A used ex-office, commercial laser printer, will last forever, and parts will likewise remain available, because of the number produced.

This is a longer term strategy, not a lot of use for people who need a printer now, but start analysing eBay posts for people selling cartridges, drums, belts, etc for obsolete "office grade" printers. You may detect patterns of availability showing that an old printer can be kept running at low cost. Throw in the occasional purchase of another printer when they crop up to scavenge for spares, and you can keep going for years. I used to have a laser printer which in today's money would probably be about £10K. Cost me nothing like that to get started. Toner cartridges? Less than a tenth of the price they were when the printer was current.
OPC belts? Also cheap, or if someone's selling a whole printer, go and look and inspect prints done there and then for quality.
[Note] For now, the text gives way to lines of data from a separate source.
Lemma item_live st m w xs i x :
  stack_ok st m w xs → xs !! i = Some x →
  ∃ a, vsf_dynarr_get (var st) (Z.of_nat i) = Some a ∧ a ≠ NULL ∧ words_at w a x.
Proof.
  intros [(bufs & Hwf & Hm) Hsp Hlen _ _ Hitems] Hi. destruct (Hitems i x Hi) as (a & Ha & Hat).
  apply lookup_lt_Some in Hi. exists a. split_and!; try done.
  destruct (get_live A _ _ _ Hwf Hm (Z.of_nat i) ltac:(lia)) as (b & _ & Hb & _ & Hg).
  destruct (item_bounds _ _ (Z.of_nat i) Hwf ltac:(lia)) as (_ & Ho & _).
  rewrite Ha in Hg. injection Hg as ->. unfold NULL. lia.
Qed.

Lemma pop_ok st m w xs y ys :
  stack_ok st m w (xs ++ y :: ys) →
  ∃ a, vsf_dynstack_pop st (Z.of_nat (length (y :: ys)))
         = Some (a, {| var := var st; sp := sp st - Z.of_nat (length (y :: ys)) |}) ∧
    a ≠ NULL ∧ words_at w a y ∧
    stack_ok {| var := var st; sp := sp st - Z.of_nat (length (y :: ys)) |} m w xs.
Proof.
  intros Hok. pose proof Hok as [_ Hsp _ Hw _ _]. rewrite length_app in Hsp. simpl in Hsp.
  destruct (item_live st m w _ (length xs) y Hok) as (a & Ha & Ha0 & Hat).
  { by rewrite lookup_app_r, Nat.sub_diag. }
  exists a. split_and!; [|done|done|by apply (stack_prefix st m w xs (y :: ys))].
  unfold vsf_dynstack_pop, vsf_dynstack_get. cbn [length].
  destruct (Z.leb_spec (Z.of_nat (S (length ys))) (sp st)); [|lia].
  destruct (Z.ltb_spec 0 (Z.of_nat (S (length ys)))); [|lia]. simpl andb. cbv iota.
  destruct (Z.leb_spec (sp st) (Z.of_nat (S (length ys)) - 1)); [lia|].
  rewrite u16_small by lia.
  replace (sp st - (Z.of_nat (S (length ys)) - 1) - 1) with (Z.of_nat (length xs)) by lia.
  by rewrite Ha.
Qed.
(** One round of the run. *)
Lemma completes_step chunk evts running st out :
  (∃ e es err st', sm_evts (env (io st)) = e :: es ∧
     ms_dispatch table peer finish e (set_evts st es) = Some (err, st') ∧
     completes (λ i, chunk (S i)) (λ i, evts (S i)) (0 <? err) st' out) ∨
  (∃ err st', sm_evts (env (io st)) = [] ∧ running = true ∧ pt_state (ms st) = READ_BLOCK ∧
     ms_dispatch table peer finish (evts 0%nat) st = Some (err, st') ∧
     completes (λ i, chunk (S i)) (λ i, evts (S i)) (0 <? err) st' out) ∨
  (∃ x st', sm_evts (env (io st)) = [] ∧ (running = false ∨ pt_state (ms st) ≠ READ_BLOCK) ∧
     receive peer (chunk 0%nat) st = Some (x, st') ∧ (running = true ∨ x ≠ []) ∧
     completes (λ i, chunk (S i)) (λ i, evts (S i)) running st' (out ++ x)) →
  completes chunk evts running st out.
Proof.
  intros [(e & es & err & st' & He & Hd & fuel & st2 & o & Hrun & Hend)|
    [(err & st' & He & -> & Hpt & Hd & fuel & st2 & o & Hrun & Hend)|
     (x & st' & He & Hr & Hd & Hx & fuel & st2 & o & Hrun & Hend)]];
    exists (S fuel), st2, o; (split; [|done]); cbn [play]; rewrite He.
  - rewrite Hd. by bindr.
  - rewrite Hpt, Z.eqb_refl. cbn [andb]. rewrite Hd. by bindr.
  - assert (running && (pt_state (ms st) =? READ_BLOCK) = false) as ->.
    { destruct Hr as [->|Hr]; [done|]. rewrite (proj2 (Z.eqb_neq _ _) Hr). apply andb_false_r. }
    rewrite Hd. bindr. destruct Hx as [->|Hx]; [done|].
    destruct x; [done|]. cbn [length Nat.eqb]. by rewrite andb_false_r.
Qed.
And so it goes on.
 
I bought a £250 Brother all in one laser printer.
A set of toners is £250
I bought a non-Brother set. They didn't work. It was too late to send them back.
The printer recognises they were not Brother so it's now a brick.
I could get Brother's official service contractor person round, if I had a new set of toners, who says he could get it going. He says they wouldn't have to be Brother, but some clone inks don't even fit.

One tip, if you want to go the clone ink route, NEVER update the printer's software. Doing that made it stop.
Another Brother? No chance.

Cheap Canon inkjets have been ok on clone ink, but the last one had a print counter. It's fake, it declares the Waste Ink Tank full so that's it, no more printing, making another brick. People have stripped them down and cleaned out the WIT, which doesn't work.